Solo 19 donne tra 194 oratori all'Onu: una sconfitta per tutti
giovedì 26 settembre 2024

«È logico», fanno notare gli esperti di politica internazionale. È logico che nella lista dei 194 oratori che si stanno alternando al microfono, sullo scranno di marmo nero del Palazzo delle Nazioni Unite, le donne siano solo 19: appena 5 capi di Stato (più una vice), 4 premier (tra cui quella italiana, Giorgia Meloni). Oltre a loro, all’Assemblea generale di New York, si sono viste 9 ministre: Germania e Svezia, per esempio, hanno optato per questa scelta.

Ma anche questo è logico, perché nella piccola parte di mondo che è l’Europa – continuano gli esperti – si sono fatti passi avanti: le donne entrano più facilmente nei governi, la parità di genere è un traguardo non così lontano dall’essere conquistato (pur con i problemi incontrati di recente da Ursula von der Leyen nel formare una Commissione europea bilanciata), è più facile che ci siano donne nei governi, è più facile dunque che rappresentino il proprio Paese in occasioni così importanti. In Africa no, in Sudamerica no, figurarsi in Asia o in Medio Oriente: «È la loro cultura, impossibile cambiarla».

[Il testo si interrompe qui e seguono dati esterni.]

(** X18: the first ｜ of a text, when a ruby notation ｜base《ruby》
    begins there and the text so far holds no ［.  [_replace_tatesen] keeps
    the notation as it is, with its bar; the text behind it is converted in
    the same way. *)
Theorem replace_tatesen_ruby (pre base ruby post : str) :
  mem (ch "｜") pre = false -> mem (ch "［") pre = false ->
  1 <= length base -> forallb (fun c => negb (mem c (u "｜《》\n［"))) base = true ->
  1 <= length ruby -> forallb (fun c => negb (mem c (u "｜《》\n［"))) ruby = true ->
  _replace_tatesen (pre ++ u "｜" ++ base ++ u "《" ++ ruby ++ u "》" ++ post) =
  pre ++ u "｜" ++ base ++ u "《" ++ ruby ++ u "》" ++ _replace_tatesen post.
Proof.
  intros Hp1 Hp2 Hb1 Hb Hr1 Hr.
  pose (repl := fun m : rmatch =>
    u "［＃ルビ用縦線］" ++ m_group m 1 ++ u "《" ++ m_group m 2 ++ u "》").
  pose (R := seqs [lit (ch "｜"); Grp 1 (plus (Chr (fun c => negb (mem c (u "｜《》\n")))));
                   lit (ch "《"); Grp 2 (plus (Chr (fun c => negb (mem c (u "《》\n")))));
                   lit (ch "》")]).
  assert (HE : forall s, _replace_tatesen s =
     replace (u "［＃ルビ用縦線］") (u "｜") (replace [ch "｜"] (u "※［＃縦線］") (re_sub R repl s))).
  { intros s. unfold _replace_tatesen, repl, R, ncls. reflexivity. }
  rewrite !HE.
  change (u "｜" ++ base ++ u "《" ++ ruby ++ u "》" ++ post)
    with (ch "｜" :: base ++ ch "《" :: ruby ++ ch "》" :: post).
  assert (Hb' : forallb (fun c => negb (mem c (u "｜《》\n"))) base = true).
  { apply (excluded_sub (u "｜《》\n［")); [vm_compute; reflexivity|exact Hb]. }
  assert (Hr' : forallb (fun c => negb (mem c (u "《》\n"))) ruby = true).
  { apply (excluded_sub (u "｜《》\n［")); [vm_compute; reflexivity|exact Hr]. }
  unfold R.
  rewrite (re_sub_first_ruby (ch "｜") (ch "《") (ch "》")
             (fun c => negb (mem c (u "｜《》\n"))) (fun c => negb (mem c (u "《》\n")))
             ltac:(vm_compute; reflexivity) ltac:(vm_compute; reflexivity)
             repl ltac:(intros; reflexivity) pre base ruby post Hp1 Hb1 Hb' Hr1 Hr').
  fold R. unfold repl at 1, m_group. cbn [m_caps cap_lookup Nat.eqb].
  set (body := base ++ u "《" ++ ruby ++ u "》").
  set (M := u "［＃ルビ用縦線］").
  assert (Hbody_bar : mem (ch "｜") body = false).
  { unfold body. rewrite !mem_app.
    rewrite (mem_excluded _ base (ch "｜") Hb), (mem_excluded _ ruby (ch "｜") Hr)
      by (vm_compute; reflexivity).
    vm_compute. reflexivity. }
  assert (Hbody_br : mem (ch "［") body = false).
  { unfold body. rewrite !mem_app.
    rewrite (mem_excluded _ base (ch "［") Hb), (mem_excluded _ ruby (ch "［") Hr)
      by (vm_compute; reflexivity).
    vm_compute. reflexivity. }
  change (M ++ base ++ u "《" ++ ruby ++ u "》") with (M ++ body).
  rewrite !replace_char, !subst_char_app.
  rewrite (subst_char_absent _ _ pre Hp1), (subst_char_absent _ _ body Hbody_bar).
  rewrite (subst_char_absent _ _ M) by (vm_compute; reflexivity).
  rewrite <- !app_assoc.
  rewrite (replace_first_occ M (u "｜") (ch "［") pre _ eq_refl Hp2).
  rewrite (replace_copy_hd M (u "｜") (ch "［") body _ eq_refl Hbody_br).
  unfold body. rewrite <- !app_assoc. reflexivity.
Qed.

Così, seguendo la logica, non ci si scandalizza: al tavolo delle Nazioni Unite, come a quelli del G7 e del G8, dei grandi summit, delle trattative sulla pace e sulla guerra, di tutte le decisioni importanti che riguardano la vita e il futuro del genere umano, le donne non ci sono perché tranne che in rarissimi casi non hanno potere, non contano.

La realtà però contesta la logica, la scompagina. Le donne contano, e non solo perché numericamente di donne è composta la metà del genere umano. Le donne danno la vita, le donne lavorano, le donne votano, le donne fanno scienza e ricerca e cultura e poesia e musica.

Di più, quando è consentito loro di decidere, le donne cambiano anche il mondo: a quegli stessi tavoli, dove oggi si parla soprattutto di guerra, emerge chiaramente quanto la presenza di donne in qualità di testimoni, firmatarie, mediatrici o negoziatrici, aumenti le possibilità che gli accordi raggiunti reggano (almeno 2 anni del 20%, che durino stabilmente del 35%: i dati sono quelli dell’International peace institute). Questo perché le donne a quei tavoli negoziali e in quei dibattiti anche in Africa, in Sud America e in Asia - quasi sempre portano la loro agenda, diversa e complementare a quella degli uomini: non rivendicazioni territoriali, non diatribe su armamenti e sistemi di difesa e ruoli politici, ma misure contro la diseguaglianza sociale, rispetto dei diritti delle minoranze, cura dell’infanzia, politiche di conciliazione e di convivenza.

È lo “sguardo femminile” sul mondo: le donne sono le madri dei soldati che vanno a morire al fronte, le vedove, le vittime degli stupri, le profughe. Le donne sono il pilastro della famiglia, le protagoniste dell’educazione, le pazienti tessitrici della riconciliazione sociale. Avvenire lo ha raccontato e documentato nella sua campagna #donneperlapace nei mesi scorsi, dando simbolicamente il microfono a oltre venti donne che nella storia dei loro Paesi hanno contato: è stata una scelta di campo, oltre che di inchiesta giornalistica. Le abbiamo fatte parlare per tutte le altre, per tutte le volte che non hanno parlato o non sono state ascoltate.

Abbiamo chiesto, con una petizione al Parlamento europeo, che sia ridato slancio a quell’Agenda Donna Pace e Sicurezza con cui proprio l’Onu nel 2000 auspicava una maggiore presenza di donne nei colloqui di pace e una prospettiva di genere nei negoziati. Siamo convinti che sia una sconfitta per tutti – uomini e donne – che siano escluse o sottorappresentate, a ogni livello. Lo è stata la sedia vuota di Narges Mohammadi alla consegna del Nobel ad Oslo, lo sono i microfoni spenti al Palazzo di Vetro.